Topline
Buoyed by surging shares of the nation’s most valuable company, major stock indexes on Friday rebounded from a precarious week for markets—a bout of optimism that helped shares of struggling regional lender Pacific West Bank surge a record nearly 80%.
Key Facts
The Dow Jones Industrial Average surged 550 points, or 1.7%, to about 33,674 on Friday, while the S&P 500 and tech-heavy Nasdaq jumped 1.9% and 2.3%, respectively.
Heading the surge, shares of Apple rose nearly 5% after the company reported earnings after Thursday’s market close that shattered analyst expectations thanks in part to its best-ever quarter for its services business and the best spring quarter for iPhone sales.
Elsewhere, Pacific Western Bank stock—which has crashed a staggering 78% amid reports of regional lenders struggling and outright failing—surged a record 82%, while Western Alliance Bank, another lender under pressure, jumped nearly 50%.
In a Friday note upgrading a slew of regional bank stocks, JPMorgan analyst Steven Alexopolous said sentiment has turned so negative that “it won’t take much to see a significant” change of tune for the industry.

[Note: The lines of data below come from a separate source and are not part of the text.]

(** The state in which the bytes of a read that returned FIN are delivered. *)
Lemma drain_chunk_fin id s len (w : TW) :
  read_budget (drv w) ≠ 0 →
  result (bytes_try_reserve (rs_bytes s)) (sto w) = Reserved →
  let r := result (stream_recv id (window (default [] (recv_buf (drv w))))) (qc w) in
  r.1 = Ok (len, true) →
  ∃ w3 : TW,
    recv (drv w3) = recv (drv w) ∧ recv_cells (sto w3) = recv_cells (sto w) ∧
    log w3 = log w ++ [CRecv id (Ok (len, true)) (recv_data r)] ∧
    exec (drain_chunk id s) w =
      exec (publish_recv_terminal id RecvFin;; mark_recv_done id;; mret false) w3 ∧
    result (drain_chunk id s) w = false.
Proof.
  intros Hb Hres r Hr.
  set (w1 := exec (shared (bytes_try_reserve (rs_bytes s))) w).
  destruct (read_chunk_spec id w1) as (Hsto&Hrecv&Hlog&_&Hread).
  change (result _ (qc w1)) with r in Hlog, Hread. rewrite Hr in Hread, Hlog.
  set (w2 := exec (read_chunk id) w1) in *.
  set (after := match (if 0 <? len then Some (recv_data r) else None) with
    | Some chunk => shared (bytes_permit_send (rs_bytes s) chunk);;
                    dmod (λ d, d <| read_budget ::= λ b, b - 1 |>)
    | None => shared (bytes_permit_drop (rs_bytes s)) end : ST TW unit).
  exists (exec after w2).
  assert (respects (same (λ w : TW, (recv (drv w), recv_cells (sto w), log w))) after) as Ha.
  { subst after. destruct (0 <? len); worker_with ltac:(idtac; lazymatch goal with
      | |- respects _ (dmod _) => intros ?; reflexivity
      | |- respects _ (shared _) => apply recv_view_shared; store end). }
  specialize (Ha w2).
  pose proof (f_equal (fst ∘ fst) Ha) as Ha1. pose proof (f_equal (snd ∘ fst) Ha) as Ha2.
  pose proof (f_equal snd Ha) as Ha3. cbn [fst snd compose] in Ha1, Ha2, Ha3. rewrite Ha1, Ha2, Ha3, Hlog, Hrecv, Hsto.
  assert (respects (same (@recv_cells _ B)) (bytes_try_reserve (rs_bytes s))) as Hcells by store.
  split; [done|]. split; [apply Hcells|].
  split; [done|].
  assert (exec (reserve_for_read id s) w = w1 ∧ result (reserve_for_read id s) w = true) as [He Ht].
  { unfold reserve_for_read. by rewrite exec_bind, result_bind, result_shared, Hres. }
  unfold drain_chunk. rewrite exec_bind, result_bind, exec_dget, result_dget.
  rewrite (proj2 (N.eqb_neq _ _) Hb). rewrite exec_bind, result_bind, He, Ht. simpl negb. cbv iota.
  rewrite exec_bind, result_bind, Hread. fold w2. cbv iota beta.
  rewrite exec_bind, result_bind. fold after. split; [done|]. by rewrite !result_bind.
Qed.

End deliver.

The selloff in regional banks “appears to have gotten out of hand,” says Oanda analyst Edward Moya, noting some lenders and brokerages—including Pacific Western—have attempted to assuage fears by showing deposits are stabilizing.
Key Background
After slipping into a bear market late last year, stocks have largely rallied over the past four months—but investors turned cautious this week after First Republic became the second biggest bank failure in American history on Monday. Despite the Friday rally, the Dow still fell more than 1% for the week, and some experts are wary of potential stress to come—particularly since the Federal Reserve chose to raise interest rates again this week even after the latest bank failure. “The longer the Fed has to keep rates this high, the more likely we risk a financial market accident or crash in the economy and that’s what keeps us up at night,” says Chris Zaccarelli, chief investment officer at Independent Advisor Alliance.
Tangent
The end-of-week stock surge came after a better-than-expected Labor Department report showing the economy added about 253,000 jobs in April, helping the unemployment rate return to a 54-year low of 3.4%. “With today’s report, the labor market continues to be remarkably resilient to the steady drip of layoff headlines and banking sector turmoil,” says Glassdoor chief economist Aaron Terrazas.
Chief Critic
“The regional banks that have failed are the first casualties in what is likely to be a long war against inflation—and indirectly against the economy and corporations,” says Zaccarelli.